*TASK ITEM*
Below is a set of entries; copy all of them exactly.

*DATA RECORDS*
^^^^^^^^^^^^^^^^
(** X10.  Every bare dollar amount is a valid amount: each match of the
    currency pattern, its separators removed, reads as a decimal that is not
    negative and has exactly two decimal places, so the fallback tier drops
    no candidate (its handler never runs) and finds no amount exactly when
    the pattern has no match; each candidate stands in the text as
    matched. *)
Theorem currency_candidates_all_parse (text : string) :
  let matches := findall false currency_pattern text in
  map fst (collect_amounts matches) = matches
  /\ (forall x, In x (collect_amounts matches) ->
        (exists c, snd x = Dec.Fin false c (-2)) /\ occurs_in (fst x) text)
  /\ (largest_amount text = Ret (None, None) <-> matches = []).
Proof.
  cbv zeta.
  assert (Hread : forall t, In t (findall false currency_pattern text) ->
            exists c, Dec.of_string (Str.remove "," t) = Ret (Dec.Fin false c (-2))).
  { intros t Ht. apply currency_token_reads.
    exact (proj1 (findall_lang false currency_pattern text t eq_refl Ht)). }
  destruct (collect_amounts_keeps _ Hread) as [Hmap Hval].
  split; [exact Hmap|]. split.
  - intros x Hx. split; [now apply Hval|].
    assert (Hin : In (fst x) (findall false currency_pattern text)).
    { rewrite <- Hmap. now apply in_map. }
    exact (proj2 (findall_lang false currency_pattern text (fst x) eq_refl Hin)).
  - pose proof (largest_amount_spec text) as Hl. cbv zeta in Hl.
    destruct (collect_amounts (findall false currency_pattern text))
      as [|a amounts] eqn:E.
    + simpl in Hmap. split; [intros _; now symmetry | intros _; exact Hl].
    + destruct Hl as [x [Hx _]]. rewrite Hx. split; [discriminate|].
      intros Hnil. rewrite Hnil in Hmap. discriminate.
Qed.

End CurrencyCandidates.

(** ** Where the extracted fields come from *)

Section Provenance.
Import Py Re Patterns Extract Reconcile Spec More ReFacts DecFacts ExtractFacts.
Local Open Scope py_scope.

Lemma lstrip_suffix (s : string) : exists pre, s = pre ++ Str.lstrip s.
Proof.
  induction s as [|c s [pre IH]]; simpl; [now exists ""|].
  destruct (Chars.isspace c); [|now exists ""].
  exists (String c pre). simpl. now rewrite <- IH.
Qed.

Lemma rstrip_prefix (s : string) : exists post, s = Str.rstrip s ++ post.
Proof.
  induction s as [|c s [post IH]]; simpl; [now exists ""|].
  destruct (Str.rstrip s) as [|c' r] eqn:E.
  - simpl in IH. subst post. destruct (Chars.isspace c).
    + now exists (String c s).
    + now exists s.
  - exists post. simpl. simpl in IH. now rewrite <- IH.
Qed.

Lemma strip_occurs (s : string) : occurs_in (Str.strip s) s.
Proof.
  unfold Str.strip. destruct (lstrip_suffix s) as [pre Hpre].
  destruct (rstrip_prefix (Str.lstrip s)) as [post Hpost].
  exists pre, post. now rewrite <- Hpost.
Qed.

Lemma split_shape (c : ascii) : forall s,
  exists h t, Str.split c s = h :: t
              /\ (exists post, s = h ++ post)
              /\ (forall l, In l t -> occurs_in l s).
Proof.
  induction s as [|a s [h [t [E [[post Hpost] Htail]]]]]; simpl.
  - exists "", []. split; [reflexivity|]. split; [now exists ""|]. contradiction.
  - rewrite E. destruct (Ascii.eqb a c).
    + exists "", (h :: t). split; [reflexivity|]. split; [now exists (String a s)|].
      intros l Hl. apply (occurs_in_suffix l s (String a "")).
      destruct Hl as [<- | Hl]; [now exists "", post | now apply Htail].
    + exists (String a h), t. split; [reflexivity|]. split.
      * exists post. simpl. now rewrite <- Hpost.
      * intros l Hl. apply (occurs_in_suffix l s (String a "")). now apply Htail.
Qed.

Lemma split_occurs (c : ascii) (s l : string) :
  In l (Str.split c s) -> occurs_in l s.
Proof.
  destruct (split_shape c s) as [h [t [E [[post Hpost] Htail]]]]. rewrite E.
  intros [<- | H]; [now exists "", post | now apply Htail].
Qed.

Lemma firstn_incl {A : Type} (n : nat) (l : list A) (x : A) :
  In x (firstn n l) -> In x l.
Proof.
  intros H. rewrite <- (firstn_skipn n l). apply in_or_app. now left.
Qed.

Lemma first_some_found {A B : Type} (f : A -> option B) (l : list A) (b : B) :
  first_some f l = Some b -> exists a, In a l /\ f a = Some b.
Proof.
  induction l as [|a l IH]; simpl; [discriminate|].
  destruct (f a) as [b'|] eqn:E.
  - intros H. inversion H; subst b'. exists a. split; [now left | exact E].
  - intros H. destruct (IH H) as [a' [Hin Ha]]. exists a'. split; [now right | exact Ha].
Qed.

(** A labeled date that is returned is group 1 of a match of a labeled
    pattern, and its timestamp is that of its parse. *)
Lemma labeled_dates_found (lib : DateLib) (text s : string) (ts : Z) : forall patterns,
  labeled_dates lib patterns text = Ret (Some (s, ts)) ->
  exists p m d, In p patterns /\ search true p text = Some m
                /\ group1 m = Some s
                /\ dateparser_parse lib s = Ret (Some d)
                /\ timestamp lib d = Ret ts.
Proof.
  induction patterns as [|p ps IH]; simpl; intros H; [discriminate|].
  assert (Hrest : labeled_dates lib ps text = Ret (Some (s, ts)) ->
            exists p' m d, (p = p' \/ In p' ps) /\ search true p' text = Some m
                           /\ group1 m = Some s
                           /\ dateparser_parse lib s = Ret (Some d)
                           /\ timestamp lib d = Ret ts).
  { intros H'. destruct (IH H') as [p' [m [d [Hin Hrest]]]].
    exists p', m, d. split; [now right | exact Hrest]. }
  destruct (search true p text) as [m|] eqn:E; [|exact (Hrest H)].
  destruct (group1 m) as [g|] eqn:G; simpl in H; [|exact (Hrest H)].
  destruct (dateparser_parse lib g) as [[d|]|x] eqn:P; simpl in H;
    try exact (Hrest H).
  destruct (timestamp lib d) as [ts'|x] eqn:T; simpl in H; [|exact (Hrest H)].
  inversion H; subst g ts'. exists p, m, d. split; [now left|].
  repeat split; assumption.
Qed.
^^^^^^^^^^^^^^^^
*RESULT*
(** X10.  Every bare dollar amount is a valid amount: each match of the
    currency pattern, its separators removed, reads as a decimal that is not
    negative and has exactly two decimal places, so the fallback tier drops
    no candidate (its handler never runs) and finds no amount exactly when
    the pattern has no match; each candidate stands in the text as
    matched. *)
Theorem currency_candidates_all_parse (text : string) :
  let matches := findall false currency_pattern text in
  map fst (collect_amounts matches) = matches
  /\ (forall x, In x (collect_amounts matches) ->
        (exists c, snd x = Dec.Fin false c (-2)) /\ occurs_in (fst x) text)
  /\ (largest_amount text = Ret (None, None) <-> matches = []).
Proof.
  cbv zeta.
  assert (Hread : forall t, In t (findall false currency_pattern text) ->
            exists c, Dec.of_string (Str.remove "," t) = Ret (Dec.Fin false c (-2))).
  { intros t Ht. apply currency_token_reads.
    exact (proj1 (findall_lang false currency_pattern text t eq_refl Ht)). }
  destruct (collect_amounts_keeps _ Hread) as [Hmap Hval].
  split; [exact Hmap|]. split.
  - intros x Hx. split; [now apply Hval|].
    assert (Hin : In (fst x) (findall false currency_pattern text)).
    { rewrite <- Hmap. now apply in_map. }
    exact (proj2 (findall_lang false currency_pattern text (fst x) eq_refl Hin)).
  - pose proof (largest_amount_spec text) as Hl. cbv zeta in Hl.
    destruct (collect_amounts (findall false currency_pattern text))
      as [|a amounts] eqn:E.
    + simpl in Hmap. split; [intros _; now symmetry | intros _; exact Hl].
    + destruct Hl as [x [Hx _]]. rewrite Hx. split; [discriminate|].
      intros Hnil. rewrite Hnil in Hmap. discriminate.
Qed.

End CurrencyCandidates.

(** ** Where the extracted fields come from *)

Section Provenance.
Import Py Re Patterns Extract Reconcile Spec More ReFacts DecFacts ExtractFacts.
Local Open Scope py_scope.

Lemma lstrip_suffix (s : string) : exists pre, s = pre ++ Str.lstrip s.
Proof.
  induction s as [|c s [pre IH]]; simpl; [now exists ""|].
  destruct (Chars.isspace c); [|now exists ""].
  exists (String c pre). simpl. now rewrite <- IH.
Qed.

Lemma rstrip_prefix (s : string) : exists post, s = Str.rstrip s ++ post.
Proof.
  induction s as [|c s [post IH]]; simpl; [now exists ""|].
  destruct (Str.rstrip s) as [|c' r] eqn:E.
  - simpl in IH. subst post. destruct (Chars.isspace c).
    + now exists (String c s).
    + now exists s.
  - exists post. simpl. simpl in IH. now rewrite <- IH.
Qed.

Lemma strip_occurs (s : string) : occurs_in (Str.strip s) s.
Proof.
  unfold Str.strip. destruct (lstrip_suffix s) as [pre Hpre].
  destruct (rstrip_prefix (Str.lstrip s)) as [post Hpost].
  exists pre, post. now rewrite <- Hpost.
Qed.

Lemma split_shape (c : ascii) : forall s,
  exists h t, Str.split c s = h :: t
              /\ (exists post, s = h ++ post)
              /\ (forall l, In l t -> occurs_in l s).
Proof.
  induction s as [|a s [h [t [E [[post Hpost] Htail]]]]]; simpl.
  - exists "", []. split; [reflexivity|]. split; [now exists ""|]. contradiction.
  - rewrite E. destruct (Ascii.eqb a c).
    + exists "", (h :: t). split; [reflexivity|]. split; [now exists (String a s)|].
      intros l Hl. apply (occurs_in_suffix l s (String a "")).
      destruct Hl as [<- | Hl]; [now exists "", post | now apply Htail].
    + exists (String a h), t. split; [reflexivity|]. split.
      * exists post. simpl. now rewrite <- Hpost.
      * intros l Hl. apply (occurs_in_suffix l s (String a "")). now apply Htail.
Qed.

Lemma split_occurs (c : ascii) (s l : string) :
  In l (Str.split c s) -> occurs_in l s.
Proof.
  destruct (split_shape c s) as [h [t [E [[post Hpost] Htail]]]]. rewrite E.
  intros [<- | H]; [now exists "", post | now apply Htail].
Qed.

Lemma firstn_incl {A : Type} (n : nat) (l : list A) (x : A) :
  In x (firstn n l) -> In x l.
Proof.
  intros H. rewrite <- (firstn_skipn n l). apply in_or_app. now left.
Qed.

Lemma first_some_found {A B : Type} (f : A -> option B) (l : list A) (b : B) :
  first_some f l = Some b -> exists a, In a l /\ f a = Some b.
Proof.
  induction l as [|a l IH]; simpl; [discriminate|].
  destruct (f a) as [b'|] eqn:E.
  - intros H. inversion H; subst b'. exists a. split; [now left | exact E].
  - intros H. destruct (IH H) as [a' [Hin Ha]]. exists a'. split; [now right | exact Ha].
Qed.

(** A labeled date that is returned is group 1 of a match of a labeled
    pattern, and its timestamp is that of its parse. *)
Lemma labeled_dates_found (lib : DateLib) (text s : string) (ts : Z) : forall patterns,
  labeled_dates lib patterns text = Ret (Some (s, ts)) ->
  exists p m d, In p patterns /\ search true p text = Some m
                /\ group1 m = Some s
                /\ dateparser_parse lib s = Ret (Some d)
                /\ timestamp lib d = Ret ts.
Proof.
  induction patterns as [|p ps IH]; simpl; intros H; [discriminate|].
  assert (Hrest : labeled_dates lib ps text = Ret (Some (s, ts)) ->
            exists p' m d, (p = p' \/ In p' ps) /\ search true p' text = Some m
                           /\ group1 m = Some s
                           /\ dateparser_parse lib s = Ret (Some d)
                           /\ timestamp lib d = Ret ts).
  { intros H'. destruct (IH H') as [p' [m [d [Hin Hrest]]]].
    exists p', m, d. split; [now right | exact Hrest]. }
  destruct (search true p text) as [m|] eqn:E; [|exact (Hrest H)].
  destruct (group1 m) as [g|] eqn:G; simpl in H; [|exact (Hrest H)].
  destruct (dateparser_parse lib g) as [[d|]|x] eqn:P; simpl in H;
    try exact (Hrest H).
  destruct (timestamp lib d) as [ts'|x] eqn:T; simpl in H; [|exact (Hrest H)].
  inversion H; subst g ts'. exists p, m, d. split; [now left|].
  repeat split; assumption.
Qed.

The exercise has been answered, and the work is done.